_Supplied material_

--------------------------------------------------

Lemma all_children_slot sheets all sheet row n pid :
  all_children sheets = Ok all →
  sheet ∈ sheets → row ∈ sheet.2 → n ∈ [1; 2; 3] →
  parent_mapping sheets !! ID row = Some pid →
  slot_is_empty row n = false →
  ∃ a c, child_age row n = Ok a ∧ c ∈ all
         ∧ dedupe_key c = child_key pid (upper (slot_name row n)) a.
Proof.
  unfold all_children. intros Hall Hsheet Hrow Hn Hpid Hne.
  destruct (collect_Ok_elem _ _ _ _ Hall Hsheet) as (l1 & Hrows & Hsub1).
  destruct (collect_Ok_elem _ _ _ _ Hrows Hrow) as (l2 & Hslots & Hsub2).
  unfold children_of_row in Hslots. rewrite Hpid in Hslots.
  destruct (collect_Ok_elem _ _ _ _ Hslots Hn) as (l3 & Hslot & Hsub3).
  apply child_of_slot_Ok in Hslot as [[? _] | (_ & a & Ha & c & -> & _ & _ & _ & Hk)];
    [congruence|].
  exists a, c. split_and!; [done | | done].
  apply Hsub1, Hsub2, Hsub3. by left.
Qed.

(** *** The reverse mapping *)

Lemma children_unique_elem children c :
  c ∈ children_unique children ↔
  ∃ i c0, drop_duplicates dedupe_key children !! i = Some c0 ∧ c = with_child_id i c0.
Proof.
  unfold children_unique. rewrite elem_of_lookup_imap.
  split; intros (i & c0 & H1 & H2); eauto.
Qed.

Lemma children_unique_NoDup children :
  NoDup (dedupe_key <$> children_unique children).
Proof.
  unfold children_unique. rewrite fmap_imap.
  rewrite (imap_ext _ (const dedupe_key)) by done.
  rewrite imap_const. apply drop_duplicates_NoDup.
Qed.

Lemma children_unique_key_matches children c :
  (∀ x, x ∈ children → key_matches x) → c ∈ children_unique children → key_matches c.
Proof.
  intros Hall (i & c0 & Hi & ->)%children_unique_elem.
  apply list_elem_of_lookup_2, drop_duplicates_elem, Hall in Hi. exact Hi.
Qed.

Lemma child_lookup_eq children :
  (∀ x, x ∈ children → key_matches x) →
  child_lookup (children_unique children)
  = foldl (λ m c, <[dedupe_key c := child_id c]> m) ∅ (children_unique children).
Proof.
  intros Hall. unfold child_lookup.
  pose proof (children_unique_key_matches children) as Hk.
  specialize (λ c, Hk c Hall).
  generalize (∅ : gmap string Z).
  induction (children_unique children) as [|c l IH]; intros m; [done|].
  simpl. rewrite (Hk c) by (by left). apply IH. intros x Hx. apply Hk. by right.
Qed.

Lemma child_lookup_Some children k v :
  (∀ x, x ∈ children → key_matches x) →
  child_lookup (children_unique children) !! k = Some v ↔
  ∃ i c0, drop_duplicates dedupe_key children !! i = Some c0
          ∧ dedupe_key c0 = k ∧ v = Z.of_nat i + 1.
Proof.
  intros Hall. rewrite child_lookup_eq by done. split.
  - intros [H | (c & Hc & Hk & Hv)]%lookup_fill_Some; [by rewrite lookup_empty in H|].
    apply children_unique_elem in Hc as (i & c0 & Hi & ->). exists i, c0.
    by subst.
  - intros (i & c0 & Hi & <- & ->).
    change (dedupe_key c0) with (dedupe_key (with_child_id i c0)).
    change (Z.of_nat i + 1) with (child_id (with_child_id i c0)).
    apply (lookup_fill_elem dedupe_key child_id); [apply children_unique_NoDup|].
    apply children_unique_elem. eauto.
Qed.

Lemma child_lookup_child children k v :
  (∀ x, x ∈ children → key_matches x) →
  child_lookup (children_unique children) !! k = Some v →
  ∃ c, c ∈ children_unique children ∧ child_id c = v ∧ dedupe_key c = k.
Proof.
  intros Hall (i & c0 & Hi & <- & ->)%child_lookup_Some; [|done].
  exists (with_child_id i c0). split_and!; [|done|done].
  apply children_unique_elem. eauto.
Qed.

Lemma child_lookup_hit children c :
  (∀ x, x ∈ children → key_matches x) → c ∈ children →
  is_Some (child_lookup (children_unique children) !! dedupe_key c).
Proof.
  intros Hall Hc.
  destruct (drop_duplicates_keys dedupe_key _ _ Hc) as (c0 & Hc0 & Hk).
  apply list_elem_of_lookup in Hc0 as [i Hi].
  exists (Z.of_nat i + 1). apply child_lookup_Some; [done|]. eauto.
Qed.

Lemma child_lookup_inj children k1 k2 v :
  (∀ x, x ∈ children → key_matches x) →
  child_lookup (children_unique children) !! k1 = Some v →
  child_lookup (children_unique children) !! k2 = Some v →
  k1 = k2.
Proof.
  intros Hall (i1 & c1 & H1 & <- & ->)%child_lookup_Some
              (i2 & c2 & H2 & <- & Hv)%child_lookup_Some; try done.
  assert (i1 = i2) as -> by lia. congruence.
Qed.

(** A child carries the attributes of the first slot of the workbook that
    has its key. *)
Lemma child_first_sighting children c :
  c ∈ children_unique children →
  ∃ i c0, head (filter (λ x, dedupe_key x = dedupe_key c) children) = Some c0
          ∧ c = with_child_id i c0.
Proof.
  intros (i & c0 & Hi & ->)%children_unique_elem.
  exists i, c0. split; [|done].
  apply list_elem_of_lookup_2 in Hi. exact (drop_duplicates_first dedupe_key _ _ Hi).
Qed.

(** The age is part of the key. *)
Lemma child_key_age pid name a1 a2 :
  child_key pid name a1 = child_key pid name a2 → a1 = a2.
Proof.
  unfold child_key. intros H.
  repeat apply (inj (String.app _)) in H. by apply (inj pretty) in H.
Qed.

(** *** The exported tables *)

Lemma export_Ok sheets out :
  export sheets = Ok out →
  ∃ all records,
    all_children sheets = Ok all
    ∧ all_attendance sheets (child_lookup (children_unique all)) = Ok records
    ∧ out = {| parents_final := unique_parents sheets;
               children_final := children_unique all;
               attendance_final := imap with_attendance_id records |}.
Proof.
  unfold export. destruct (all_children sheets) as [[|c all]|e]; simpl; [done| |done].
  destruct (all_attendance sheets _) as [records|e] eqn:Hrec; simpl; [|done].
  intros [= <-]. by exists (c :: all), records.
Qed.

Lemma present_spec row n :
  present row n = true ↔ cells row !! checkin_col n = Some (VInt 1).
Proof.
  unfold present. destruct (cells row !! checkin_col n) as [[| s | z]|]; simpl;
    try (split; [done | by intros [=]]).
  split.
  - intros ->%Z.eqb_eq. done.
  - by intros [= ->].
Qed.

(** In a run that ends well, the lookup of a named slot always hits. *)
Lemma slot_child_id_hit sheets all sheet row n pid :
  all_children sheets = Ok all →
  sheet ∈ sheets → row ∈ sheet.2 → n ∈ [1; 2; 3] →
  parent_mapping sheets !! ID row = Some pid →
  slot_is_empty row n = false →
  ∃ a cid, child_age row n = Ok a
           ∧ child_lookup (children_unique all)
               !! child_key pid (upper (slot_name row n)) a = Some cid
           ∧ slot_child_id (child_lookup (children_unique all)) pid row n = Ok (Some cid).
Proof.
  intros Hall Hsheet Hrow Hn Hpid Hne.
  destruct (all_children_slot _ _ _ _ _ _ Hall Hsheet Hrow Hn Hpid Hne)
    as (a & c & Ha & Hc & Hk).
  destruct (child_lookup_hit all c) as [cid Hcid];
    [eauto using all_children_key_matches | done |].
  exists a, cid. rewrite <- Hk. split_and!; [done | done |].
  unfold slot_child_id. rewrite Ha. simpl. by rewrite <- Hk, Hcid.
Qed.

Lemma attendance_of_slot_spec sheets all sheet row n pid :
  all_children sheets = Ok all →
  sheet ∈ sheets → row ∈ sheet.2 → n ∈ [1; 2; 3] →
  parent_mapping sheets !! ID row = Some pid →
  attendance_of_slot (child_lookup (children_unique all)) sheet.1 pid row n
  = if (negb (slot_is_empty row n) && present row n)%bool
    then match slot_child_id (child_lookup (children_unique all)) pid row n with
         | Ok (Some cid) =>
             Ok [Attendance 0 cid sheet.1 ATTENDANCE_DATE None None true]
         | _ => Ok []
         end
    else Ok [].
Proof.
  intros Hall Hsheet Hrow Hn Hpid. unfold attendance_of_slot.
  destruct (slot_is_empty row n) eqn:Hne; [done|]. simpl.
  destruct (slot_child_id_hit _ _ _ _ _ _ Hall Hsheet Hrow Hn Hpid Hne)
    as (a & cid & _ & _ & ->).
  simpl. by destruct (present row n).
Qed.

Lemma collect_Forall2 {A B C} (R : B → C → Prop) (body : A → result (list B))
    (g : A → list C) l ys :
  collect body l = Ok ys →
  (∀ x zs, x ∈ l → body x = Ok zs → Forall2 R zs (g x)) →
  Forall2 R ys (l ≫= g).
Proof.
  revert ys. induction l as [|x l IH]; simpl; intros ys H HR.
  - injection H as <-. constructor.
  - destruct (body x) as [zs|e] eqn:Hx; simpl in H; [|done].
    destruct (collect body l) as [ws|e] eqn:Hl; simpl in H; [|done].
    injection H as <-. apply Forall2_app.
    + apply HR; [by left | done].
    + apply IH; [done|]. intros y zs' Hy. apply HR. by right.
Qed.

Lemma Forall2_imap_l {A B C} (R : B → C → Prop) (f : nat → A → B) (Q : A → C → Prop)
    l k :
  (∀ i x y, Q x y → R (f i x) y) → Forall2 Q l k → Forall2 R (imap f l) k.
Proof.
  intros HR H. revert f HR. induction H as [|x y l k Hxy _ IH]; intros f HR; simpl.
  - constructor.
  - constructor; [by apply HR|]. apply IH. intros i. apply HR.
Qed.

Lemma checked_in_present row n :
  checked_in row n = (negb (slot_is_empty row n) && present row n)%bool.
Proof.
  unfold checked_in. f_equal. destruct (present row n) eqn:Hp.
  - apply bool_decide_eq_true. by apply present_spec.
  - apply bool_decide_eq_false. intros H%present_spec. congruence.
Qed.

Lemma all_attendance_slots sheets all records :
  all_children sheets = Ok all →
  all_attendance sheets (child_lookup (children_unique all)) = Ok records →
  Forall2 (records_slot sheets (child_lookup (children_unique all)))
    records (checked_in_slots sheets).
Proof.
  intros Hall Hrec. unfold all_attendance in Hrec. unfold checked_in_slots.
  eapply collect_Forall2; [exact Hrec|]. cbv beta.
  intros sheet l1 Hsheet Hrows.
  eapply collect_Forall2; [exact Hrows|]. cbv beta.
  intros row l2 Hrow Hslots.
  unfold attendance_of_row in Hslots.
  destruct (parent_mapping_row sheets row) as [pid Hpid].
  { apply elem_of_combined_df. eauto. }
  rewrite Hpid in Hslots.
  eapply collect_Forall2; [exact Hslots|]. cbv beta.
  intros n l3 Hn Hslot.
  rewrite (attendance_of_slot_spec sheets all sheet row n pid) in Hslot by done.
  rewrite checked_in_present.
  destruct (negb (slot_is_empty row n) && present row n)%bool eqn:Hc;
    [|injection Hslot as <-; constructor].
  apply andb_true_iff in Hc as [Hne%negb_true_iff _].
  destruct (slot_child_id_hit _ _ _ _ _ _ Hall Hsheet Hrow Hn Hpid Hne)
    as (a & cid & _ & _ & Hcid).
  rewrite Hcid in Hslot. injection Hslot as <-.
  constructor; [|constructor]. unfold records_slot. simpl.
  split_and!; try done. eauto.
Qed.

(** Every named slot has its child in the exported table, checked in or
    not. *)
Lemma named_slot_child sheets out sheet row n :
  export sheets = Ok out →
  sheet ∈ sheets → row ∈ sheet.2 → n ∈ [1; 2; 3] →
  slot_is_empty row n = false →
  ∃ pid a c,
    parent_mapping sheets !! ID row = Some pid
    ∧ child_age row n = Ok a
    ∧ c ∈ children_final out
    ∧ dedupe_key c = child_key pid (upper (slot_name row n)) a
    ∧ slot_child_id (child_lookup (children_final out)) pid row n = Ok (Some (child_id c)).
Proof.
  intros (all & records & Hall & _ & ->)%export_Ok Hsheet Hrow Hn Hne. simpl.
  destruct (parent_mapping_row sheets row) as [pid Hpid].
  { apply elem_of_combined_df. eauto. }
  destruct (slot_child_id_hit _ _ _ _ _ _ Hall Hsheet Hrow Hn Hpid Hne)
    as (a & cid & Ha & Hk & Hcid).
  assert (∀ x, x ∈ all → key_matches x) as Hkeys
    by eauto using all_children_key_matches.
  destruct (child_lookup_child all _ _ Hkeys Hk) as (c & Hc & <- & Hkc).
  by exists pid, a, c.
Qed.

Lemma attendance_table sheets out :
  export sheets = Ok out →
  Forall2 (records_slot sheets (child_lookup (children_final out)))
    (attendance_final out) (checked_in_slots sheets).
Proof.
  intros (all & records & Hall & Hrec & ->)%export_Ok. simpl.
  eapply Forall2_imap_l; [|by apply all_attendance_slots].
  intros i a slot H. exact H.
Qed.

(** *** Key stability *)

Lemma batch_child_ids sheets out sheet1 row1 n1 sheet2 row2 n2 a1 a2 :
  export sheets = Ok out →
  sheet1 ∈ sheets → row1 ∈ sheet1.2 → n1 ∈ [1; 2; 3] →
  sheet2 ∈ sheets → row2 ∈ sheet2.2 → n2 ∈ [1; 2; 3] →
  ID row1 = ID row2 →
  slot_is_empty row1 n1 = false → slot_is_empty row2 n2 = false →
  upper (slot_name row1 n1) = upper (slot_name row2 n2) →
  child_age row1 n1 = Ok a1 → child_age row2 n2 = Ok a2 →
  ∃ pid c1 c2,
    parent_mapping sheets !! ID row1 = Some pid
    ∧ parent_mapping sheets !! ID row2 = Some pid
    ∧ slot_child_id (child_lookup (children_final out)) pid row1 n1 = Ok (Some c1)
    ∧ slot_child_id (child_lookup (children_final out)) pid row2 n2 = Ok (Some c2)
    ∧ (c1 = c2 ↔ a1 = a2).
Proof.
  intros (all & records & Hall & _ & ->)%export_Ok Hs1 Hr1 Hn1 Hs2 Hr2 Hn2 HID
    He1 He2 Hup Ha1 Ha2. simpl.
  destruct (parent_mapping_row sheets row1) as [pid Hpid].
  { apply elem_of_combined_df. eauto. }
  assert (parent_mapping sheets !! ID row2 = Some pid) as Hpid2 by by rewrite <- HID.
  destruct (slot_child_id_hit _ _ _ _ _ _ Hall Hs1 Hr1 Hn1 Hpid He1)
    as (a1' & c1 & Ha1' & Hk1 & Hc1).
  destruct (slot_child_id_hit _ _ _ _ _ _ Hall Hs2 Hr2 Hn2 Hpid2 He2)
    as (a2' & c2 & Ha2' & Hk2 & Hc2).
  assert (a1' = a1) as -> by congruence. assert (a2' = a2) as -> by congruence.
  exists pid, c1, c2. split_and!; try done. rewrite <- Hup in Hk2. split.
  - intros ->. eapply child_key_age, child_lookup_inj; [|exact Hk1|exact Hk2].
    eauto using all_children_key_matches.
  - intros ->. congruence.
Qed.
End BatchFacts.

--------------------------------------------------

_Task statement_
For every line of the material that holds the word "revert", make a copy.

_Exercise response_
  revert ys. induction l as [|x l IH]; simpl; intros ys H HR.
  intros HR H. revert f HR. induction H as [|x y l k Hxy _ IH]; intros f HR; simpl.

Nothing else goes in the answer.